===== RECORD EXCERPTS =====

(** * WellDataChart: the depth-track renderer

    A shallow embedding of [src/components/WellDataChart.tsx]: the sort by
    depth, the value ranges, the colour table, the three scale functions and
    the layout the component draws (grid ticks, rock bars, the two line
    tracks and the legend), followed by the properties of the renderer.

    Numbers are modelled twice.
    - In the first part a finite JavaScript number is an exact rational
      ([Qc]), and the two infinities and NaN are kept ([number]) because
      the scale functions divide by a span that can be zero.  This part
      carries the properties that do not depend on how a result is
      rounded: the order of the sort, the colour table, the shape of the
      layout, where NaN appears and which bars carry a text.
    - In the second part the depth scale and the rock bars are written
      over an interface of arithmetic ([Arith.ops]) with two instances:
      the exact numbers, and binary64 ([binary64]), the numbers of
      JavaScript, given by the primitive floats of the prover, which
      compute as the hardware does, overflow and rounding included.  The
      properties of the depth track are proved once, for every arithmetic
      that keeps the laws of [ArithLaws], and the laws are proved for both
      instances; for binary64 they follow from the IEEE 754 specification
      of the prover's library, the monotonicity of the four rounded
      operations included.

    Other modelling choices.
    - The numeric fields of a data point are finite numbers: the
      component is handed records that were already validated.
    - [Array.prototype.sort] is the stable sort ECMAScript prescribes and
      [new Set] keeps first insertion order.
    - [colorMap] is a plain object: its own properties are a finite map,
      and the key ["__proto__"] is the accessor it inherits from
      [Object.prototype]. *)

From Stdlib Require Import QArith Qcanon Floats.
From stdpp Require Import numbers strings sorting gmap list.

Local Open Scope Qc_scope.

(** ** JavaScript numbers *)

Module JS.

Inductive number : Type :=
  | Fin (q : Qc)
  | PInf
  | NInf
  | NaN.

Global Instance number_eq_dec : EqDecision number.
Proof. solve_decision. Defined.

Definition is_finite (x : number) : bool :=
  match x with Fin _ => true | _ => false end.

(** Sign of a finite number: [Gt] positive, [Lt] negative, [Eq] zero. *)
Definition sgn (q : Qc) : comparison := (q ?= 0)%Qc.

Definition neg (x : number) : number :=
  match x with
  | Fin q => Fin (- q)
  | PInf => NInf
  | NInf => PInf
  | NaN => NaN
  end.

Definition add (x y : number) : number :=
  match x, y with
  | NaN, _ | _, NaN => NaN
  | Fin a, Fin b => Fin (a + b)
  | PInf, NInf | NInf, PInf => NaN
  | PInf, _ | _, PInf => PInf
  | NInf, _ | _, NInf => NInf
  end.

Definition sub (x y : number) : number := add x (neg y).

(** An infinity with the sign of [c], NaN when [c] is zero. *)
Definition inf_of (c : comparison) : number :=
  match c with Gt => PInf | Lt => NInf | Eq => NaN end.

Definition flip (c : comparison) : comparison := CompOpp c.

Definition mul (x y : number) : number :=
  match x, y with
  | NaN, _ | _, NaN => NaN
  | Fin a, Fin b => Fin (a * b)
  | PInf, Fin b | Fin b, PInf => inf_of (sgn b)
  | NInf, Fin b | Fin b, NInf => inf_of (flip (sgn b))
  | PInf, PInf | NInf, NInf => PInf
  | PInf, NInf | NInf, PInf => NInf
  end.

(** Division; a finite zero divisor stands for [+0]. *)
Definition div (x y : number) : number :=
  match x, y with
  | NaN, _ | _, NaN => NaN
  | Fin a, Fin b =>
      if decide (b = 0) then inf_of (sgn a) else Fin (a / b)
  | Fin _, (PInf | NInf) => Fin 0
  | PInf, Fin b => if decide (b < 0) then NInf else PInf
  | NInf, Fin b => if decide (b < 0) then PInf else NInf
  | (PInf | NInf), (PInf | NInf) => NaN
  end.

(** [x <= y]; false as soon as one side is NaN. *)
Definition le (x y : number) : Prop :=
  match x, y with
  | NaN, _ | _, NaN => False
  | NInf, _ | _, PInf => True
  | Fin a, Fin b => a ≤ b
  | _, _ => False
  end.

Definition lt (x y : number) : Prop :=
  match x, y with
  | NaN, _ | _, NaN => False
  | PInf, _ | _, NInf => False
  | Fin a, Fin b => a < b
  | _, _ => True
  end.

Global Instance le_dec : RelDecision le.
Proof. intros [a| | |] [b| | |]; simpl; apply _. Defined.

Global Instance lt_dec : RelDecision lt.
Proof. intros [a| | |] [b| | |]; simpl; apply _. Defined.

(** [x > y] as the source writes it. *)
Definition gt (x y : number) : bool := bool_decide (lt y x).

(** [Math.min(a, b)] and [Math.max(a, b)]. *)
Definition min2 (x y : number) : number :=
  match x, y with
  | NaN, _ | _, NaN => NaN
  | _, _ => if decide (le x y) then x else y
  end.

Definition max2 (x y : number) : number :=
  match x, y with
  | NaN, _ | _, NaN => NaN
  | _, _ => if decide (le x y) then y else x
  end.

(** [Math.min(...xs)] and [Math.max(...xs)]: with no argument they are
    [Infinity] and [-Infinity]. *)
Definition Math_min (xs : list Qc) : number :=
  foldr (λ x acc, min2 (Fin x) acc) PInf xs.

Definition Math_max (xs : list Qc) : number :=
  foldr (λ x acc, max2 (Fin x) acc) NInf xs.

(** [Math.round]: the integer nearest to [q], ties towards [+Infinity]. *)
Definition Math_round (x : number) : number :=
  match x with
  | Fin q =>
      let h := (q + Q2Qc (1 # 2))%Qc in
      Fin (Qc_of_Z (Qnum h / Zpos (Qden h)))
  | _ => x
  end.

(** [a || b] on strings: the empty string is falsy, and so is a missing
    property ([undefined]). *)
Definition or_else (a : option string) (b : string) : string :=
  match a with
  | Some s => if decide (s = EmptyString) then b else s
  | None => b
  end.

Section array_sort.
Context {A : Type} (cmp : A → A → number).

(** [x] moves past [y] only when the comparator says [x] comes after
    [y], that is when [cmp x y > 0]: equal elements keep their order. *)
Fixpoint insert_sorted (x : A) (l : list A) : list A :=
  match l with
  | [] => [x]
  | y :: l' =>
      if gt (cmp x y) (Fin 0) then y :: insert_sorted x l'
      else x :: y :: l'
  end.

(** [[...l].sort(cmp)] *)
Fixpoint Array_sort (l : list A) : list A :=
  match l with
  | [] => []
  | x :: l' => insert_sorted x (Array_sort l')
  end.
End array_sort.

(** [Array.from(new Set(l))]: the distinct elements of [l], each at the
    place of its first occurrence. *)
Definition Set_add {A} `{EqDecision A} (s : list A) (x : A) : list A :=
  if decide (x ∈ s) then s else s ++ [x].

Definition Set_from {A} `{EqDecision A} (l : list A) : list A :=
  foldl Set_add [] l.

(** A plain object [{}] used as a table from strings to strings.  Its own
    properties are a finite map.  The key ["__proto__"] is never one of
    them: it names the accessor inherited from [Object.prototype], whose
    setter ignores a string and whose getter gives the prototype object.
    That object is truthy, and an SVG attribute prints it as
    ["[object Object]"], the string that stands for it here.  The other
    properties of [Object.prototype] are methods that an assignment
    shadows; the component reads a key only after assigning it, so none
    of them is ever read. *)
Record object : Type := Object { own : gmap string string }.

Definition proto_key : string := "__proto__".
Definition Object_prototype : string := "[object Object]".

(** [o[k] = v] *)
Definition object_set (k v : string) (o : object) : object :=
  if decide (k = proto_key) then o else Object (<[k := v]> (own o)).

(** [o[k]] *)
Definition object_get (k : string) (o : object) : option string :=
  if decide (k = proto_key) then Some Object_prototype else own o !! k.

Global Instance object_eq_dec : EqDecision object.
Proof. solve_decision. Defined.

Global Instance object_lookup : Lookup string string object := object_get.

End JS.

Export JS.

Declare Scope js_scope.
Delimit Scope js_scope with js.
Infix "+" := JS.add : js_scope.
Infix "-" := JS.sub : js_scope.
Infix "*" := JS.mul : js_scope.
Infix "/" := JS.div : js_scope.
Infix "≤" := JS.le : js_scope.
Infix "<" := JS.lt : js_scope.

Coercion JS.Fin : Qc >-> JS.number.

(** Integer and decimal literals of the source. *)
Definition num (z : Z) : Qc := Qc_of_Z z.
Definition dec (n : Z) (d : positive) : Qc := Q2Qc (n # d).

(** ** The component *)

Record WellDataPoint : Type := {
  depth : Qc;
  rockComposition : string;
  DT : Qc;
  GR : Qc;
}.

Global Instance WellDataPoint_eq_dec : EqDecision WellDataPoint.
Proof. solve_decision. Defined.

(** What the SVG holds: a grid tick, a rock bar (its rectangle and its
    optional text), a point of a line track and a legend entry.  A numeric
    label is kept as the number it prints. *)
Record Tick : Type := {
  tick_y : number;
  tick_label : number;
}.

Record BarText : Type := {
  text_x : number;
  text_y : number;
  text_content : string;
}.

Record RockBar : Type := {
  bar_y1 : number;          (* local [y1], the rectangle's [y] *)
  bar_y2 : number;          (* local [y2] *)
  rect_x : number;
  rect_width : number;
  rect_height : number;     (* local [barHeight] *)
  rect_fill : string;
  bar_text : option BarText;
}.

Record LegendEntry : Type := {
  legend_color : option string;
  legend_name : string;
}.

Record Layout : Type := {
  depth_ticks : list Tick;
  DT_axis : number * number;
  GR_axis : number * number;
  rock_bars : list RockBar;
  DT_polyline : list (number * number);
  DT_circles : list (number * number);
  GR_polyline : list (number * number);
  GR_circles : list (number * number);
  legend : list LegendEntry;
}.

Inductive Rendered : Type :=
  | NoData               (* the "No data to display" placeholder *)
  | Chart (l : Layout).

Module WellDataChart.

Definition colors : list string := [
  "#8b5cf6"; "#ec4899"; "#f59e0b"; "#10b981"; "#3b82f6";
  "#ef4444"; "#14b8a6"; "#f97316"; "#a855f7"; "#06b6d4"
]%string.

Definition fallback_fill : string := "#64748b".

Definition chartHeight : Qc := num 600.
Definition chartWidth : Qc := num 900.
Definition padding_top : Qc := num 40.
Definition padding_right : Qc := num 40.
Definition padding_bottom : Qc := num 60.
Definition padding_left : Qc := num 80.
Definition plotHeight : Qc := chartHeight - padding_top - padding_bottom.
Definition plotWidth : Qc := chartWidth - padding_left - padding_right.
Definition columnWidth : Qc := plotWidth / num 3.
Definition depthTicks : nat := 10.

(** [colors[i % colors.length]]; the index is always in range, the
    default stands for [undefined]. *)
Definition color_at (i : nat) : string :=
  default EmptyString (colors !! (i `mod` length colors)).

(** The comparator [(a, b) => a.depth - b.depth]. *)
Definition by_depth (a b : WellDataPoint) : number := (depth a - depth b)%js.

Section component.
Variable data : list WellDataPoint.

Definition sortedData : list WellDataPoint := Array_sort by_depth data.

Definition minDepth : number := Math_min (depth <$> sortedData).
Definition maxDepth : number := Math_max (depth <$> sortedData).
Definition depthRange : number := (maxDepth - minDepth)%js.

Definition minDT : number := Math_min (DT <$> sortedData).
Definition maxDT : number := Math_max (DT <$> sortedData).
Definition minGR : number := Math_min (GR <$> sortedData).
Definition maxGR : number := Math_max (GR <$> sortedData).

Definition rockTypes : list string :=
  Set_from (rockComposition <$> sortedData).

(** [rockTypes.forEach((rock, i) => colorMap[rock] = ...)] *)
Definition colorMap : object :=
  foldl (λ m ir, object_set ir.2 (color_at ir.1) m) (Object ∅)
        (imap pair rockTypes).

Definition scaleDepth (d : number) : number :=
  (padding_top + ((d - minDepth) / depthRange) * plotHeight)%js.

Definition scaleDT (value : number) : number :=
  (padding_left + columnWidth * dec 1 10
   + ((value - minDT) / (maxDT - minDT)) * (columnWidth * dec 8 10))%js.

Definition scaleGR (value : number) : number :=
  (padding_left + columnWidth * dec 21 10
   + ((value - minGR) / (maxGR - minGR)) * (columnWidth * dec 8 10))%js.

Definition depthTickInterval : number :=
  (depthRange / num (Z.of_nat depthTicks))%js.

Definition depthTick (i : nat) : Tick :=
  let d := (minDepth + Qc_of_Z (Z.of_nat i) * depthTickInterval)%js in
  {| tick_y := scaleDepth d; tick_label := Math_round d |}.

Definition rockBar (i : nat) (point : WellDataPoint) : RockBar :=
  let nextPoint := sortedData !! (i + 1)%nat in
  let y1 := scaleDepth (depth point) in
  let y2 :=
    match nextPoint with
    | Some next => scaleDepth (depth next)
    | None => (chartHeight - padding_bottom)%js
    end in
  let barHeight := (y2 - y1)%js in
  {| bar_y1 := y1;
     bar_y2 := y2;
     rect_x := (padding_left + columnWidth * dec 1 10)%js;
     rect_width := (columnWidth * dec 8 10)%js;
     rect_height := barHeight;
     rect_fill :=
       or_else (colorMap !! rockComposition point) fallback_fill;
     bar_text :=
       if gt barHeight (num 20) then
         Some {| text_x := (padding_left + columnWidth / num 2)%js;
                 text_y := (y1 + barHeight / num 2)%js;
                 text_content := rockComposition point |}
       else None |}.

Definition DT_point (point : WellDataPoint) : number * number :=
  (scaleDT (DT point), scaleDepth (depth point)).

Definition GR_point (point : WellDataPoint) : number * number :=
  (scaleGR (GR point), scaleDepth (depth point)).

=====

▸ **INSTRUCTIONS FOR THE TASK**
Copy out the lines above word for word, stopping after the line containing "the scale functions".

▸ **TASK SOLUTION**
(** * WellDataChart: the depth-track renderer

    A shallow embedding of [src/components/WellDataChart.tsx]: the sort by
    depth, the value ranges, the colour table, the three scale functions and
    the layout the component draws (grid ticks, rock bars, the two line
    tracks and the legend), followed by the properties of the renderer.

    Numbers are modelled twice.
    - In the first part a finite JavaScript number is an exact rational
      ([Qc]), and the two infinities and NaN are kept ([number]) because
      the scale functions divide by a span that can be zero.  This part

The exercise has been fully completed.